The millionaire’s age did not prevent him from fathering a son, Harry.  Each winter the family would travel to Daytona Beach where Cannon had owned a house on South Beach Street.  Henry Cannon’s health was been failing for some time in 1934, and it was at the Florida home in April, that he died.

Myrtle and little Harry accompanied the body back to New York and Cannon’s funeral was held early in May in Delhi, New York, where he was born.

No. 15 East 62nd Street became home to Dr. Johan H. W. van Ophuijsen, an eminent psychiatrist and director of the Creedmoor Institute for Psychobiologic Studies.  Born in Sumatra, he was associated early in his career with Dr. Sigmund Freud and Dr. Ivan Pavov—pioneers of psychoanalysis.

He came to New York by invitation of the Psychanalytic Institute to teach in 1935.  He would teach there from 1938 to 1948.  He served on the psychiatric staffs of Mount Sinai and Lenox Hill Hospitals, and beginning in 1946 was attending psychiatrist at the Veterans Administration.
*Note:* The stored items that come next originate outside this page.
(** C5. Every successful [addCandidate] is sent by the admin with a
    non-empty name, appends the candidate with that name and 0 votes at the
    end of the array, changes nothing else, and announces as index the
    length the array had before the call.  Over any sequence of transactions
    (votes and failed calls included) the successful [addCandidate] calls are
    therefore announced, in order, with the indices [n], [n + 1], ... where
    [n] is the initial number of candidates: from a freshly deployed contract
    the k-th successful call (counting from 0) gets index k. *)
Theorem addCandidate_index_is_previous_length (s : Storage) (ops : list Op) :
  (∀ sender nm s' log,
     transact (addCandidate sender nm) s = (s', Success tt log) →
     sender = admin s ∧ nm ≠ "" ∧
     candidates s' = candidates s ++ [mkCandidate nm 0] ∧
     admin s' = admin s ∧ hasVoted s' = hasVoted s ∧
     voterToCandidate s' = voterToCandidate s ∧
     log = [CandidateAdded (N.of_nat (length (candidates s))) nm]) ∧
  added_candidates (events s ops) =
    imap (λ k h, (N.of_nat (length (candidates s) + k), op_name (fst h)))
      (successful_adds (history s ops)) ∧
  (∀ a, added_candidates (events (constructor a) ops) =
        imap (λ k h, (N.of_nat k, op_name (fst h)))
          (successful_adds (history (constructor a) ops))) ∧
  (∀ a, added_indices (events (constructor a) ops) =
        N.of_nat <$> seq 0 (length (successful_adds (history (constructor a) ops)))).
Proof.
  split_and!.
  - intros sender nm s' log. unfold transact. rewrite addCandidate_cases.
    destruct (N.eqb_spec sender (admin s)) as [->|]; simpl; [|done].
    destruct nm as [|a nm]; simpl; [done|]. by intros [= <- <-].
  - apply added_candidates_history.
  - intros a. apply added_candidates_history.
  - intros a.
    assert (Hfst : ∀ log, added_indices log = fst <$> added_candidates log).
    { intros log. induction log as [|[] log IHlog]; simpl; [done| |done].
      unfold added_indices, added_candidates in *. simpl. by rewrite IHlog. }
    rewrite Hfst, added_candidates_history. simpl.
    generalize (successful_adds (history (constructor a) ops)). intros l.
    rewrite fmap_imap. unfold compose. simpl.
    apply list_eq. intros k. rewrite list_lookup_imap, list_lookup_fmap.
    destruct (l !! k) eqn:Hk; simpl.
    + rewrite lookup_seq_lt; [done|]. by eapply lookup_lt_Some.
    + rewrite lookup_seq_ge; [done|]. by apply lookup_ge_None.
Qed.

Lemma addCandidate_index_is_previous_length_witness :
  1 = admin (mkStorage 1 [mkCandidate "Alice" 0] ∅ ∅) ∧ "Bob" ≠ "" ∧
  candidates (mkStorage 1 [mkCandidate "Alice" 0; mkCandidate "Bob" 0] ∅ ∅) =
    candidates (mkStorage 1 [mkCandidate "Alice" 0] ∅ ∅) ++ [mkCandidate "Bob" 0] ∧
  admin (mkStorage 1 [mkCandidate "Alice" 0; mkCandidate "Bob" 0] ∅ ∅) =
    admin (mkStorage 1 [mkCandidate "Alice" 0] ∅ ∅) ∧
  hasVoted (mkStorage 1 [mkCandidate "Alice" 0; mkCandidate "Bob" 0] ∅ ∅) =
    hasVoted (mkStorage 1 [mkCandidate "Alice" 0] ∅ ∅) ∧
  voterToCandidate (mkStorage 1 [mkCandidate "Alice" 0; mkCandidate "Bob" 0] ∅ ∅) =
    voterToCandidate (mkStorage 1 [mkCandidate "Alice" 0] ∅ ∅) ∧
  [CandidateAdded 1 "Bob"] =
    [CandidateAdded (N.of_nat (length (candidates (mkStorage 1 [mkCandidate "Alice" 0] ∅ ∅))))
       "Bob"].
Proof.
  apply (proj1 (addCandidate_index_is_previous_length
                  (mkStorage 1 [mkCandidate "Alice" 0] ∅ ∅) [])
           1 "Bob" (mkStorage 1 [mkCandidate "Alice" 0; mkCandidate "Bob" 0] ∅ ∅)
           [CandidateAdded 1 "Bob"]).
  reflexivity.
Defined.

(** ** Tally consistency *)

Lemma voteRecords_after_vote (a : address) (cs cs' : list Candidate)
    (hv : gmap N bool) (vtc : gmap N N) (v : address) (i : uint256) :
  voteRecords (mkStorage a cs' (<[v := true]> hv) (<[v := i]> vtc)) =
  <[v := i]> (voteRecords (mkStorage a cs hv vtc)).
Proof.
  apply map_eq. intros u. rewrite voteRecords_lookup.
  destruct (decide (v = u)) as [->|Hne].
  - rewrite lookup_insert_eq. unfold voteRecord, mapping_get; simpl.
    by rewrite !lookup_insert_eq.
  - rewrite lookup_insert_ne by done. rewrite voteRecords_lookup.
    unfold voteRecord, mapping_get; simpl. by rewrite !lookup_insert_ne.
Qed.

Lemma tally_insert (m : gmap N N) (v : address) (i j : uint256) :
  m !! v = None →
  size (filter (λ kv : N * N, kv.2 = j) (<[v := i]> m)) =
  if decide (i = j)
  then S (size (filter (λ kv : N * N, kv.2 = j) m))
  else size (filter (λ kv : N * N, kv.2 = j) m).
Proof.
  intros Hv. rewrite map_filter_insert. simpl. destruct (decide (i = j)).
  - apply map_size_insert_None. apply map_lookup_filter_None_2. by left.
  - by rewrite delete_id.
Qed.

Lemma tally_inv_constructor (a : address) : tally_inv (constructor a).
Proof. split; [by intros i c Hc | by intros v i Hv]. Qed.

Lemma tally_inv_step (s : Storage) (op : Op) : tally_inv s → tally_inv (step s op).
Proof.
  intros [Hcount Hrange]. step_cases s op; [done| |].
  - split.
    + intros i c Hc. change (tally (push_candidate (mkCandidate nm 0) s) (N.of_nat i))
        with (tally s (N.of_nat i)).
      simpl in Hc. apply lookup_app_Some in Hc as [Hc|[Hlen Hc]]; [by apply Hcount|].
      apply list_lookup_singleton_Some in Hc as [Hi <-]. simpl.
      assert (Hempty : tally s (N.of_nat i) = 0%nat); [|by rewrite Hempty].
      apply map_size_empty_iff, map_empty. intros v.
      apply map_lookup_filter_None_2.
      destruct (voteRecords s !! v) as [k|] eqn:Hv; [right|by left].
      intros k' [= <-] Hk. simpl in Hk. subst k.
      rewrite voteRecords_lookup in Hv. apply Hrange in Hv.
      unfold candidates_length in Hv. lia.
    + intros v i Hv. change (voteRecord s v = Some i) in Hv. apply Hrange in Hv.
      unfold candidates_length in *. simpl. rewrite length_app. simpl. lia.
  - assert (Hfresh : voteRecords s !! voter = None).
    { rewrite voteRecords_lookup. by apply voteRecord_None. }
    assert (Hlt : (N.to_nat idx < length (candidates s))%nat) by by eapply lookup_lt_Some.
    split.
    + intros j d Hd. unfold tally.
      destruct s as [a cs hv vtc]; simpl in *.
      rewrite (voteRecords_after_vote a cs), tally_insert by done.
      destruct (decide (j = N.to_nat idx)) as [->|Hne].
      * rewrite list_lookup_insert_eq in Hd by done. injection Hd as <-. simpl.
        rewrite decide_True by lia. rewrite (Hcount _ _ Hcand). unfold tally.
        rewrite N2Nat.id. lia.
      * rewrite list_lookup_insert_ne in Hd by done.
        rewrite decide_False by lia. by apply Hcount.
    + intros u k Hu. unfold candidates_length. simpl. rewrite length_insert.
      rewrite <- voteRecords_lookup in Hu.
      destruct s as [a cs hv vtc]; simpl in *.
      rewrite (voteRecords_after_vote a cs) in Hu.
      apply lookup_insert_Some in Hu as [[_ <-]|[_ Hu]]; [lia|].
      rewrite voteRecords_lookup in Hu. by apply Hrange in Hu.
Qed.

Lemma tally_inv_final (ops : list Op) : ∀ s, tally_inv s → tally_inv (final s ops).
Proof.
  induction ops as [|op ops IH]; intros s Hs; [done|].
  rewrite final_cons. by apply IH, tally_inv_step.
Qed.

(** C6. In every state reached from a freshly deployed contract by any
    sequence of [addCandidate] and [vote] transactions, successful or not,
    the [voteCount] of the candidate at every index [i] of the array is the
    number of addresses whose vote record is [i]. *)
Theorem voteCount_is_number_of_records (a : address) (ops : list Op)
    (i : nat) (c : Candidate) :
  candidates (final (constructor a) ops) !! i = Some c →
  voteCount c = N.of_nat (tally (final (constructor a) ops) (N.of_nat i)).
Proof.
  intros Hc. by apply (tally_inv_final ops (constructor a) (tally_inv_constructor a)).
Qed.

Lemma voteCount_is_number_of_records_witness :
  voteCount (mkCandidate "Alice" 2) =
  N.of_nat (tally (final (constructor 1)
                     [AddCandidate 1 "Alice"; AddCandidate 1 "Bob"; CastVote 11 0;
                      CastVote 12 0; CastVote 13 1; CastVote 11 1]) (N.of_nat 0)).
Proof.
  apply (voteCount_is_number_of_records 1
           [AddCandidate 1 "Alice"; AddCandidate 1 "Bob"; CastVote 11 0;
            CastVote 12 0; CastVote 13 1; CastVote 11 1] 0 (mkCandidate "Alice" 2)).
  vm_compute. reflexivity.
Defined.

(** ** One vote per address *)

Lemma votes_cast_by_app (v : address) (l1 l2 : list Event) :
  votes_cast_by v (l1 ++ l2) = votes_cast_by v l1 ++ votes_cast_by v l2.
Proof. apply omap_app. Qed.

Lemma successful_votes_by_cons (v : address) (op : Op) (r : Receipt unit)
    (h : list (Op * Receipt unit)) :
  successful_votes_by v ((op, r) :: h) =
  if is_vote_by v op && is_success r
  then (op, r) :: successful_votes_by v h
  else successful_votes_by v h.
Proof.
  unfold successful_votes_by. rewrite filter_cons. simpl.
  by destruct (is_vote_by v op && is_success r).
Qed.

(** How the votes of [v] in a history relate to the record of [v]: the
    successful votes are the [VoteCast] events of [v]; an address with a
    record casts no further vote and keeps its record; an address without a
    record casts at most one, which becomes its record. *)
Lemma votes_history (v : address) (ops : list Op) : ∀ s : Storage,
  length (successful_votes_by v (history s ops)) =
    length (votes_cast_by v (events s ops)) ∧
  (is_Some (voteRecord s v) →
   votes_cast_by v (events s ops) = [] ∧
   voteRecord (final s ops) v = voteRecord s v) ∧
  (voteRecord s v = None →
   (length (votes_cast_by v (events s ops)) ≤ 1)%nat ∧
   voteRecord (final s ops) v = head (votes_cast_by v (events s ops))).
Proof.
  induction ops as [|op ops IH]; intros s.
  { split_and!; [done | done | intros Hn; split; [simpl; lia | exact Hn]]. }
  rewrite history_cons, events_cons, final_cons, votes_cast_by_app,
    successful_votes_by_cons.
  step_cases s op.
  - simpl. rewrite andb_false_r. apply IH.
  - simpl.
    change (voteRecord (push_candidate (mkCandidate nm 0) s) v)
      with (voteRecord s v) in IH.
    destruct (IH (push_candidate (mkCandidate nm 0) s)) as (Hlen & Hsome & Hnone).
    by split_and!.
  - set (s' := mkStorage _ _ _ _).
    destruct (IH s') as (Hlen & Hsome & Hnone). simpl.
    destruct (N.eqb_spec voter v) as [->|Hne]; simpl.
    + assert (Hafter : voteRecord s' v = Some idx).
      { unfold voteRecord, mapping_get, s'; simpl. by rewrite !lookup_insert_eq. }
      destruct Hsome as [Hnil Hfinal]; [by rewrite Hafter|].
      rewrite Hnil in *. simpl in *.
      split_and!.
      * by rewrite Hlen.
      * intros Hrec%voteRecord_is_Some. congruence.
      * intros _. split; [lia|]. by rewrite Hfinal.
    + assert (Hsame : voteRecord s' v = voteRecord s v).
      { unfold voteRecord, mapping_get, s'; simpl. by rewrite !lookup_insert_ne. }
      rewrite Hsame in *. by split_and!.
Qed.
The New York Times would write of him, “Dr. van Ophuijsen stressed the importance of the role of the father in the psychological rearing of children, taking sharp issue with experts who had ‘told but half the story,’ he said, in blaming psychoneurotic symptoms—which in this country made many young men unfit to bear arms during the recent war—on the mother.”

Ophuijsen renovated a lower floor in the house as an office where he personally saw patients.  As well as living in here, he founded the Van Ophuijsen Center in the house.  In May 1950 he was stricken with a heart problem, “but flew to Detroit to read a paper before the American Psychiatric Association’s annual meeting,” said The Times.

Four weeks later, on Wednesday May 31, the 68-year old psychiatrist said good-night to his last patient of the day.  A few minutes later he suffered a heart attack and died in the house on East 62nd Street.

The Beaux Arts mansion continues to be home to the Center, a philanthropic, non-profit institution that carries on its founder’s work.  Outwardly, it remains relatively unchanged since mansion architect C. P. H. Gilbert transformed an outdated Victorian to an modern Edwardian for wealthy newlyweds.